L’Allemagne, qui dans la prose s’élève si rarement au style, n’est pas à cet égard sans action fâcheuse. Il est une autre influence cependant qui se lie peut-être à la sienne, mais qui est moins extérieure : c’est la tendance pédagogique ; qu’on nous permette de l’appeler ainsi et de nous servir pour cela d’une expression usitée en Suisse et en Allemagne, où elle est prise toujours en très bonne part. La pédagogie, ou la science de l’éducation, est fort cultivée dans ces deux pays ; elle y est même enseignée, professée dans des cours publics, et, en Suisse, jusque dans des instituts de jeunes filles. Par ses académies, ses colléges, ses écoles normales et ses mille pensionnats, la Suisse, la Suisse française particulièrement, est aujourd’hui comme un centre d’éducation pour toute l’Europe. Il serait curieux de dresser la liste des souverains qui ont été élevés par des précepteurs suisses, surtout du pays de Vaud ; cette liste ne se bornerait point, comme on le pense, aux czars Alexandre et Nicolas. De cette tendance, si prononcée qu’elle est devenue une industrie nationale, il a dû résulter dans les travaux intellectuels une allure didactique qui est peu favorable à la littérature et aux arts, comme en général à toute création, même scientifique ; car, en quelque genre que ce soit, qui dit création dit avant tout individualité, spontanéité. L’esprit didactique, au contraire, voit d’abord la règle, le précepte, ce qui s’enseigne ; il explique, il étudie, au lieu d’inspirer ; il reproduit, il n’invente pas. Partout aujourd’hui son influence pénètre plus ou moins, elle est dans le siècle ; mais elle a ceci de particulier en Suisse, qu’elle s’y appuie à l’aise sur le large développement donné à l’éducation publique et populaire. Tout finit ainsi par tourner à l’enseignement, qui, en se généralisant, devient moins profond. L’instruction s’étend, mais le niveau de l’instruction s’abaisse.
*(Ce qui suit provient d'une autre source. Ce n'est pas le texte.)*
Lemma justifiedLink_entity `{MathHost} w0 entity w w' :
  entity ∈ entities w0 ->
  duringPass w0 w
  /\ (forall k link, targeting (components w) !! k = Some link -> justifiedLink w0 k link) ->
  assignEntity entity w = Some w' ->
  duringPass w0 w'
  /\ (forall k link, targeting (components w') !! k = Some link -> justifiedLink w0 k link).
Proof.
  intros Hin [Hpass Hjust] Hrun.
  pose proof (recordedInPass_frame _ _ (duringPass_recordedInPass _ _ Hpass))
    as (_ & _ & _ & Hslots & Hagent & Henemy).
  unfold assignEntity in Hrun. rewrite Hagent, Henemy in Hrun.
  destruct (bool_decide (Entity.type entity = EntityType.AGENT) && agentTargetingEnabled w0)
    eqn:Hfirst.
  - unfold assignAgentWeapons in Hrun. rewrite Hslots in Hrun.
    destruct (weaponSlots (components w0) !! Entity.id entity) as [slots|] eqn:Hentry;
      simpl in Hrun; [|done].
    eapply justifiedLink_slots; [exact Hin| |exact Hentry|by split|exact Hrun].
    unfold ownerEnabled. by rewrite Hfirst.
  - destruct (bool_decide (Entity.type entity = EntityType.ENEMY) && enemyTargetingEnabled w0)
      eqn:Hsecond; [|by simplify_eq].
    unfold assignEnemyWeapons in Hrun. rewrite Hslots in Hrun.
    destruct (weaponSlots (components w0) !! Entity.id entity) as [slots|] eqn:Hentry;
      simpl in Hrun; [|done].
    eapply justifiedLink_slots; [exact Hin| |exact Hentry|by split|exact Hrun].
    unfold ownerEnabled. rewrite Hsecond. by rewrite orb_true_r.
Qed.

Lemma WeaponAssignmentSystem_update_justified `{MathHost} (w w' : World) :
  WeaponAssignmentSystem_update w = Some w' ->
  forall k link, targeting (components w') !! k = Some link -> justifiedLink w k link.
Proof.
  unfold WeaponAssignmentSystem_update. intros Hrun.
  refine (proj2 (forEach_invariant assignEntity
            (fun s => duringPass w s
                      /\ forall k link, targeting (components s) !! k = Some link ->
                           justifiedLink w k link)
            _ _ (clearTargeting w) w' _ Hrun)).
  - intros entity s s' Hin Hstart Hstep.
    eapply justifiedLink_entity; [|exact Hstart|exact Hstep]. by destruct w.
  - split; [constructor|]. intros k link Hk. by destruct w as [? [] ? ? ? ? ?].
Qed.

(** X10.  Every link has a reason.  After an assignment pass, each link
    of the targeting category is stored under the id of a weapon that
    sits in a slot of an entity of the registry whose class is enabled;
    its target is an entity of the registry within the maximum range of
    the weapon type from that owner, and its colour is the colour of the
    type.  If the primary scan found the target, the weapon is a melee
    weapon and the target is of a class the owner may attack; otherwise
    the target is a target part that carries its own part record. *)
Theorem every_link_has_a_reason `{MathHost} (w w' : World) (k : nat)
    (link : TargetingComponent.t) :
  WeaponAssignmentSystem_update w = Some w' ->
  targeting (components w') !! k = Some link ->
  justifiedLink w k link.
Proof.
  intros Hrun Hk. by eapply WeaponAssignmentSystem_update_justified.
Qed.

Lemma every_link_has_a_reason_witness :
  justifiedLink (H := duel_host) duelWorld 2 (TargetingComponent.new 2 3 "gray" true).
Proof.
  apply (every_link_has_a_reason (H := duel_host) duelWorld
           (default duelWorld (WeaponAssignmentSystem_update (H := duel_host) duelWorld))).
  - vm_compute. reflexivity.
  - vm_compute. reflexivity.
Defined.

Lemma forEach_assignEntity_disabled `{MathHost} (ents : list Entity.t) (w : World) :
  agentTargetingEnabled w = false ->
  enemyTargetingEnabled w = false ->
  forEach assignEntity ents w = Some w.
Proof.
  intros Hagent Henemy. induction ents as [|entity ents IH]; [done|].
  cbn [forEach].
  replace (assignEntity entity w) with (Some w);
    [exact IH|unfold assignEntity; by rewrite Hagent, Henemy, !andb_false_r].
Qed.

(** X11.  With both flags off a step does nothing but clear the links:
    whatever the store holds, no scan runs, no sample is drawn, nothing
    is read that could be missing, and the step returns the store with
    an empty targeting category. *)
Theorem both_flags_off_step_clears `{MathHost} (w : World) :
  agentTargetingEnabled w = false ->
  enemyTargetingEnabled w = false ->
  EntityComponentSystem_update w = Some (clearTargeting w).
Proof.
  intros Hagent Henemy.
  unfold EntityComponentSystem_update, WeaponAssignmentSystem_update.
  rewrite forEach_assignEntity_disabled by (by destruct w).
  cbn [mbind option_bind]. unfold DamageSystem_update.
  replace (targeting (components (clearTargeting w))) with (∅ : gmap nat TargetingComponent.t)
    by (by destruct w as [? [] ? ? ? ? ?]).
  by rewrite Object_keys_empty.
Qed.

Lemma both_flags_off_step_clears_witness :
  EntityComponentSystem_update (H := duel_host)
    (api_toggleAgentTargeting (api_toggleEnemyTargeting duelWorld))
  = Some (clearTargeting (api_toggleAgentTargeting (api_toggleEnemyTargeting duelWorld))).
Proof.
  apply (both_flags_off_step_clears (H := duel_host)); reflexivity.
Defined.


(** ** Where weapons are *)

Lemma weaponsBesideOwner_frame (w w' : World) :
  position (components w') = position (components w) ->
  weaponSlots (components w') = weaponSlots (components w) ->
  weaponsBesideOwner w -> weaponsBesideOwner w'.
Proof. unfold weaponsBesideOwner. by intros -> ->. Qed.

Lemma weaponsBesideOwner_add_position (data : PositionComponent.t) (w : World) :
  position (components w) !! PositionComponent.entityId data = None ->
  weaponsBesideOwner w ->
  weaponsBesideOwner (addComponent (position_data data) w).
Proof.
  intros Hfresh Hbeside k slots weaponId Hk Hcell.
  destruct (Hbeside k slots weaponId) as (op & wpos & Hop & Hwpos & Hx & Hy);
    [by destruct w as [? [] ? ? ? ? ?]|done|].
  exists op, wpos. open_world w.
  rewrite !lookup_insert_ne by congruence. done.
Qed.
Le nombre des ouvrages d’éducation, d’édification et de controverse qui se publient en Suisse, ou à Paris pour la Suisse, est hors de toute proportion avec celui des ouvrages qui traitent d’autres matières. Bien peu se distinguent par un certain mérite de forme, bien peu ont, dans la pensée, de l’originalité ou de la profondeur. Dans la Suisse française, les ouvrages élémentaires, ou destinés à l’enfance, figurent en majorité parmi ces publications ; la plupart des livres religieux sont traduits de l’allemand ou de l’anglais[1].

L’histoire, on le conçoit, a été bientôt envahie par cette tendance didactique. Ces dernières années ont vu paraître beaucoup d’ouvrages où les annales de la Suisse sont présentées à un point de vue plus scolaire que populaire. Le seul ouvrage sur l’histoire de la Suisse qui soit devenu un monument classique et très répandu est celui de Zschokke, et il a dû certai-

  1. Osons le dire : cet esprit didactique est si prononcé, qu’il se sent encore, mais éloquent sans doute, mais original, chez les grands écrivains que la Suisse française a produits. Benjamin Constant est celui qui a le mieux échappé. Voltaire, en passant, lui avait jeté un coup d’œil dans son berceau.